_TASK OBJECTIVE_
Give back an exact copy of the lines in the records below, from the line that has "Definition get_error (e" through the line that has "GetResponse_expires := GetReply_Expires", and nothing besides.

Stored data:
++++++++++

(* ===== verification/Grpc.v ===== *)
(** * pkg/kv/grpc.go: the service in front of the replicated state machine

    Every unary method unpacks a message, submits a request and packs the reply.
    [submit] is [rsm.Submit]: an error code and the value, [None] for nil.  A
    reply of an unexpected type gives the text ErrInternal.  The watch stream is a
    session that owns at most one watcher of the manager. *)
From stdpp Require Import prelude gmap sorting strings.
From stdpp Require Import options.
From S2P Require Import Prelude KvApi ExpiryHeap Store ShardState Tx Server Topology Pb Router TxCoord Watch.
Local Open Scope Z_scope.

Definition internal : string := "ErrInternal".

(** ** Packing *)

Definition pack_hint (gid : Z) (replicas : list string) (epoch : Z) : pb_hint :=
  {| hint_group_id := wrapS32 gid; hint_replicas := replicas; hint_epoch := epoch |}.
Definition get_error (e : string) : GetResponse :=
  {| GetResponse_value := ""; GetResponse_version := 0; GetResponse_error := e; GetResponse_expires := 0; GetResponse_hint := no_hint |}.
Definition get_response (r : GetReply) : GetResponse :=
  {| GetResponse_value := GetReply_Value r; GetResponse_version := GetReply_Version r; GetResponse_error := errReply (GetReply_Err r);
     GetResponse_expires := GetReply_Expires r;
     GetResponse_hint := pack_hint (GetReply_HintGroupID r) (GetReply_HintReplicas r) (GetReply_HintEpoch r) |}.
Definition put_response (r : PutReply) : PutResponse :=
  {| PutResponse_error := errReply (PutReply_Err r);
     PutResponse_hint := pack_hint (PutReply_HintGroupID r) (PutReply_HintReplicas r) (PutReply_HintEpoch r) |}.
Definition delete_response (r : DeleteReply) : DeleteResponse :=
  {| DeleteResponse_error := errReply (DeleteReply_Err r);
     DeleteResponse_hint := pack_hint (DeleteReply_HintGroupID r) (DeleteReply_HintReplicas r) (DeleteReply_HintEpoch r) |}.
Definition scan_item (it : ScanItem) : KeyValue :=
  {| kv_key := ScanItem_Key it; kv_value := ScanItem_Value it; kv_version := ScanItem_Version it; kv_expires := ScanItem_Expires it |}.

(** The conversions of lists of keys; a nil element is left out, which a list of
    records does not have. *)
Definition convertReadKeysFromProto (l : list ReadKey) : list ReadKey :=
  (λ k, {| ReadKey_Key := ReadKey_Key k; ReadKey_Value := ""; ReadKey_ExpectedVersion := ReadKey_ExpectedVersion k |}) <$> l.
Definition convertWriteKeysFromProto (l : list WriteKey) : list WriteKey :=
  (λ k, {| WriteKey_Key := WriteKey_Key k; WriteKey_Value := WriteKey_Value k; WriteKey_Version := WriteKey_Version k;
           WriteKey_IsDelete := WriteKey_IsDelete k |}) <$> l.
Definition convertWriteKeysToProto (l : list WriteKey) : list WriteKey :=
  (λ k, {| WriteKey_Key := WriteKey_Key k; WriteKey_Value := WriteKey_Value k; WriteKey_Version := WriteKey_Version k;
           WriteKey_IsDelete := WriteKey_IsDelete k |}) <$> l.
Definition intsFromInt32 (l : list Z) : list Z := id <$> l.

(** ** Unary methods *)

Section service.
Variables (dead : bool) (submit : request → Err * option reply).

(** [Get] reads with a lease when it can; the last component of [lease_submit]
    says whether it did. *)
Definition grpc_Get (leaseStatEnabled : bool) (lease_submit : request → Err * option reply * bool) (stats : ServerStats) (key : string)
    : ServerStats * GetResponse :=
  if dead then (RecordFailure stats, get_error (errReply ErrWrongLeader))
  else
    let '(err, ret, leaseHit) := lease_submit (ReqGet {| GetArgs_Key := key |}) in
    if decide (err ≠ OK) then (RecordLeaseFallback (RecordFailure stats), get_error (errReply err))
    else
      match ret with
      | Some (RepGet reply) =>
          let stats := RecordRead stats in
          (if leaseStatEnabled then (if leaseHit : bool then RecordLeaseHit stats else RecordLeaseFallback stats) else stats,
           get_response reply)
      | _ => (RecordFailure stats, get_error internal)
      end.

Definition grpc_Put (req : PutRequest) : PutResponse :=
  let fail e := {| PutResponse_error := e; PutResponse_hint := no_hint |} in
  if dead then fail (errReply ErrWrongLeader)
  else
    let '(err, ret) := submit (ReqPut {| PutArgs_Key := PutRequest_key req; PutArgs_Value := PutRequest_value req;
                                         PutArgs_Version := PutRequest_version req; PutArgs_TTL := PutRequest_ttl_seconds req |}) in
    if decide (err ≠ OK) then fail (errReply err)
    else match ret with Some (RepPut reply) => put_response reply | _ => fail internal end.

Definition grpc_Delete (key : string) : DeleteResponse :=
  let fail e := {| DeleteResponse_error := e; DeleteResponse_hint := no_hint |} in
  if dead then fail (errReply ErrWrongLeader)
  else
    let '(err, ret) := submit (ReqDelete {| DeleteArgs_Key := key |}) in
    if decide (err ≠ OK) then fail (errReply err)
    else match ret with Some (RepDelete reply) => delete_response reply | _ => fail internal end.

Definition grpc_Scan (prefix : string) (limit : Z) : ScanResponse :=
  let fail e := {| ScanResponse_items := []; ScanResponse_error := e |} in
  if dead then fail (errReply ErrWrongLeader)
  else
    let '(err, ret) := submit (ReqScan {| ScanArgs_Prefix := prefix; ScanArgs_Limit := limit |}) in
    if decide (err ≠ OK) then fail (errReply err)
    else
      match ret with
      | Some (RepScan reply) =>
          {| ScanResponse_items := scan_item <$> ScanReply_Items reply; ScanResponse_error := errReply (ScanReply_Err reply) |}
      | _ => fail internal
      end.

Definition grpc_PrepareTx (req : PrepareTxRequest) : string :=
  if dead then errReply ErrWrongLeader
  else
    let '(err, ret) := submit (ReqPrepareTx
      {| PrepareTxArgs_TxID := PrepareTxRequest_tx_id req;
         PrepareTxArgs_ReadKeys := convertReadKeysFromProto (PrepareTxRequest_read_keys req);
         PrepareTxArgs_WriteKeys := convertWriteKeysFromProto (PrepareTxRequest_write_keys req);
         PrepareTxArgs_TimeoutMs := PrepareTxRequest_timeout_ms req;
         PrepareTxArgs_CoordinatorGroupID := PrepareTxRequest_coordinator_group_id req;
         PrepareTxArgs_ParticipantGroupIDs := intsFromInt32 (PrepareTxRequest_participant_group_ids req) |}) in
    if decide (err ≠ OK) then errReply err
    else match ret with Some (RepPrepareTx reply) => errReply (PrepareTxReply_Err reply) | _ => internal end.

(** A decision, as [CommitTx] and [AbortTx] submit it. *)
Definition submit_decision (args : RecordTxDecisionArgs) : string :=
  let '(err, ret) := submit (ReqRecordTxDecision args) in
  if decide (err ≠ OK) then errReply err
  else match ret with Some (RepRecordTxDecision reply) => errReply (RecordTxDecisionReply_Err reply) | _ => internal end.

Definition grpc_CommitTx (req : CommitTxRequest) : string :=
  if dead then errReply ErrWrongLeader
  else if CommitTxRequest_decision_only req then
    submit_decision {| RecordTxDecisionArgs_TxID := CommitTxRequest_tx_id req; RecordTxDecisionArgs_Decision := TxStatusCommitted;
                       RecordTxDecisionArgs_ParticipantGroupIDs := intsFromInt32 (CommitTxRequest_participant_group_ids req);
                       RecordTxDecisionArgs_WriteKeys := convertWriteKeysFromProto (CommitTxRequest_write_keys req) |}
  else
    let '(err, ret) := submit (ReqCommitTx {| CommitTxArgs_TxID := CommitTxRequest_tx_id req;
                                              CommitTxArgs_WriteKeys := convertWriteKeysFromProto (CommitTxRequest_write_keys req) |}) in
    if decide (err ≠ OK) then errReply err
    else match ret with Some (RepCommitTx reply) => errReply (CommitTxReply_Err reply) | _ => internal end.

Definition grpc_AbortTx (req : AbortTxRequest) : string :=
  if dead then errReply ErrWrongLeader
  else if AbortTxRequest_decision_only req then
    submit_decision {| RecordTxDecisionArgs_TxID := AbortTxRequest_tx_id req; RecordTxDecisionArgs_Decision := TxStatusAborted;
                       RecordTxDecisionArgs_ParticipantGroupIDs := intsFromInt32 (AbortTxRequest_participant_group_ids req);
                       RecordTxDecisionArgs_WriteKeys := [] |}
  else
    let '(err, ret) := submit (ReqAbortTx {| AbortTxArgs_TxID := AbortTxRequest_tx_id req |}) in
    if decide (err ≠ OK) then errReply err
    else match ret with Some (RepAbortTx reply) => errReply (AbortTxReply_Err reply) | _ => internal end.

Definition grpc_ResolveTxStatus (txID : string) : ResolveTxStatusResponse :=
  let fail e := {| ResolveTxStatusResponse_status := ""; ResolveTxStatusResponse_prepared_at := 0;
                   ResolveTxStatusResponse_write_keys := []; ResolveTxStatusResponse_error := e;
                   ResolveTxStatusResponse_coordinator_group_id := 0; ResolveTxStatusResponse_participant_group_ids := [] |} in
  if dead then fail (errReply ErrWrongLeader)
  else
    let '(err, ret) := submit (ReqResolveTxStatus {| ResolveTxStatusArgs_TxID := txID |}) in
    if decide (err ≠ OK) then fail (errReply err)
    else
      match ret with
      | Some (RepResolveTxStatus reply) =>
          let s := resolve_response reply in
          {| ResolveTxStatusResponse_status := sr_Status s; ResolveTxStatusResponse_prepared_at := ResolveTxStatusReply_PreparedAt reply;
             ResolveTxStatusResponse_write_keys := convertWriteKeysToProto (ResolveTxStatusReply_WriteKeys reply);
             ResolveTxStatusResponse_error := errReply (ResolveTxStatusReply_Err reply);
             ResolveTxStatusResponse_coordinator_group_id := sr_Coordinator s;
             ResolveTxStatusResponse_participant_group_ids := sr_Participants s |}
      | _ => fail internal
      end.

(** The state of the shard is read outside the log. *)
Definition grpc_CleanupShard (m : shardStateManager) (shardID : Z) (keys : list CleanupShardKey) : CleanupShardResponse :=
  let fail e := {| CleanupShardResponse_error := e; CleanupShardResponse_deleted := 0 |} in
  match GetShardState m shardID with
  | Some meta =>
      if decide (sm_state meta ≠ ABSENT) then fail (errReply ErrWrongGroup)
      else
        let '(err, ret) := submit (ReqCleanupShard {| CleanupShardArgs_ShardID := shardID; CleanupShardArgs_Keys := keys |}) in
        if decide (err ≠ OK) then fail (errReply err)
        else
          match ret with
          | Some (RepCleanupShard reply) =>
              {| CleanupShardResponse_error := errReply (CleanupShardReply_Err reply);
                 CleanupShardResponse_deleted := wrapS32 (CleanupShardReply_Deleted reply) |}
          | _ => fail internal
          end
  | None => fail (errReply ErrWrongGroup)
  end.
End service.

(** [SetShardState] and [GetShardStates] over the methods of the server; the
    response is its error text. *)
Definition grpc_SetShardState {DB} `{Badger DB} (dial : string → bool) (submit : option (request → Err * option SetShardStateReply))
    (kv : KVServer DB) (req : SetShardStateRequest) : KVServer DB * string :=
  let '(kv, err) := kv_SetShardState dial submit kv (ssr_shard_id req) (ssr_state req) (ssr_target_group req)
                      (ssr_topology_epoch req) (ssr_target_replicas req) in
  (kv, default "" err).
Definition grpc_GetShardStates {DB} `{Badger DB} range_states (kv : KVServer DB) : list ShardStateEntry * Z :=
  let '(entries, epoch) := GetShardStates range_states kv in
  ((λ '(i, st, tg), {| sse_shard_id := i; sse_state := st; sse_target_group := tg |}) <$> entries, epoch).

(** [QueryTxDecision]: the decision and the error text. *)
Definition grpc_QueryTxDecision {DB} `{Badger DB} (kv : KVServer DB) (txID : string) : QueryTxDecisionResponse :=
  let answer d e := {| QueryTxDecisionResponse_decision := txStatusToString d; QueryTxDecisionResponse_error := errReply e |} in
  if killed kv then answer TxStatusUnknown ErrWrongLeader
  else
    match GetTxRecord (kv_store kv) (txDecisionPrefix +:+ txID) with
    | None => answer TxStatusUnknown OK
    | Some decision =>
        match unmarshal_decision decision with
        | None => answer TxStatusUnknown ErrWrongLeader
        | Some rec => answer (dr_Decision rec) OK
        end
    end.

(** ** [SetRouterAndRecover]: the configuration a client sent *)

Definition router_config (req : SetRouterAndRecoverRequest) : ShardingConfig :=
  {| sc_Groups := (λ g, {| rg_GroupID := prg_group_id g; rg_Replicas := prg_replicas g; rg_LeaderIdx := prg_leader_idx g |}) <$> srr_groups req;
     sc_NumShards := srr_num_shards req; sc_VirtualNodeCount := srr_virtual_node_count req;
     sc_PreferredReplicas := srr_preferred_replicas req;
     sc_ConnectTimeout := if decide (0 < srr_connect_timeout_ms req) then srr_connect_timeout_ms req * 1000000 else 0;
     sc_RequestTimeout := if decide (0 < srr_request_timeout_ms req) then srr_request_timeout_ms req * 1000000 else 0;
     sc_ShardToGroup := []; sc_TopologyEpoch := 0 |}.
(** The answer, and the router that is handed to the participant. *)
Definition grpc_SetRouterAndRecover (dead : bool) (dial : string → bool) (now : Z) (show : router_err → string) (req : SetRouterAndRecoverRequest)
    : option (option ShardRouter * string) :=
  if dead then Some (None, errReply ErrWrongLeader)
  else
    res ← NewShardRouter dial now (router_config req);
    Some match res with
         | inl e => (None, "create router: " +:+ show e)
         | inr router => (Some router, errReply OK)
         end.

(** ** The watch stream *)

Definition watch_event (watchID : Z) (e : Event) : WatchEvent :=
  {| we_watch_id := watchID; we_key := Event_Key e; we_old_value := Event_OldValue e; we_new_value := Event_NewValue e;
     we_new_version := Event_NewVersion e; we_event_type := ToLower (Event_EventType e) |}.

(** [Unsubscribe] as one call; the flag tells whether the watcher was found. *)
Definition Unsubscribe (id : Z) (m : Manager) : option (Manager * bool) :=
  let '(m, found) := Unsubscribe_remove id m in
  if found : bool then m ← Unsubscribe_close id m; Some (m, true) else Some (m, false).
(** [stopCurrent]: [currentID] is 0 when there is none. *)
Definition stopCurrent (currentID : Z) (m : Manager) : option Manager :=
  if decide (currentID = 0) then Some m else fst <$> Unsubscribe currentID m.

Inductive session := SessionOpen (currentID : Z) (m : Manager) | SessionReturned (m : Manager).
(** One round of the loop: [None] as request is an error of [Recv]. *)
Definition watch_round (now : Z) (req : option WatchRequest) (currentID : Z) (m : Manager) : option session :=
  match req with
  | None => SessionReturned <$> stopCurrent currentID m
  | Some (WatchCreate key prefix) =>
      m ← stopCurrent currentID m;
      Some match Subscribe now key prefix m with
           | (m, None) => SessionOpen 0 m
           | (m, Some id) => SessionOpen id m
           end
  | Some (WatchCancel watch_id) =>
      let id := if decide (watch_id = 0) then currentID else watch_id in
      m ← (if decide (id = 0) then Some m else fst <$> Unsubscribe id m);
      Some (SessionReturned m)
  | Some WatchNone => Some (SessionOpen currentID m)
  end.
(** The session on the requests that arrive until the stream fails. *)
Fixpoint grpc_Watch (now : nat → Z) (reqs : list WatchRequest) (currentID : Z) (m : Manager) : option Manager :=
  match reqs with
  | [] => s ← watch_round (now 0%nat) None currentID m; match s with SessionReturned m => Some m | SessionOpen _ _ => None end
  | req :: reqs =>
      s ← watch_round (now 0%nat) (Some req) currentID m;
      match s with
      | SessionReturned m => Some m
      | SessionOpen currentID m => grpc_Watch (λ n, now (S n)) reqs currentID m
      end
  end.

++++++++++

_WRITTEN RESPONSE_
Definition get_error (e : string) : GetResponse :=
  {| GetResponse_value := ""; GetResponse_version := 0; GetResponse_error := e; GetResponse_expires := 0; GetResponse_hint := no_hint |}.
Definition get_response (r : GetReply) : GetResponse :=
  {| GetResponse_value := GetReply_Value r; GetResponse_version := GetReply_Version r; GetResponse_error := errReply (GetReply_Err r);
     GetResponse_expires := GetReply_Expires r;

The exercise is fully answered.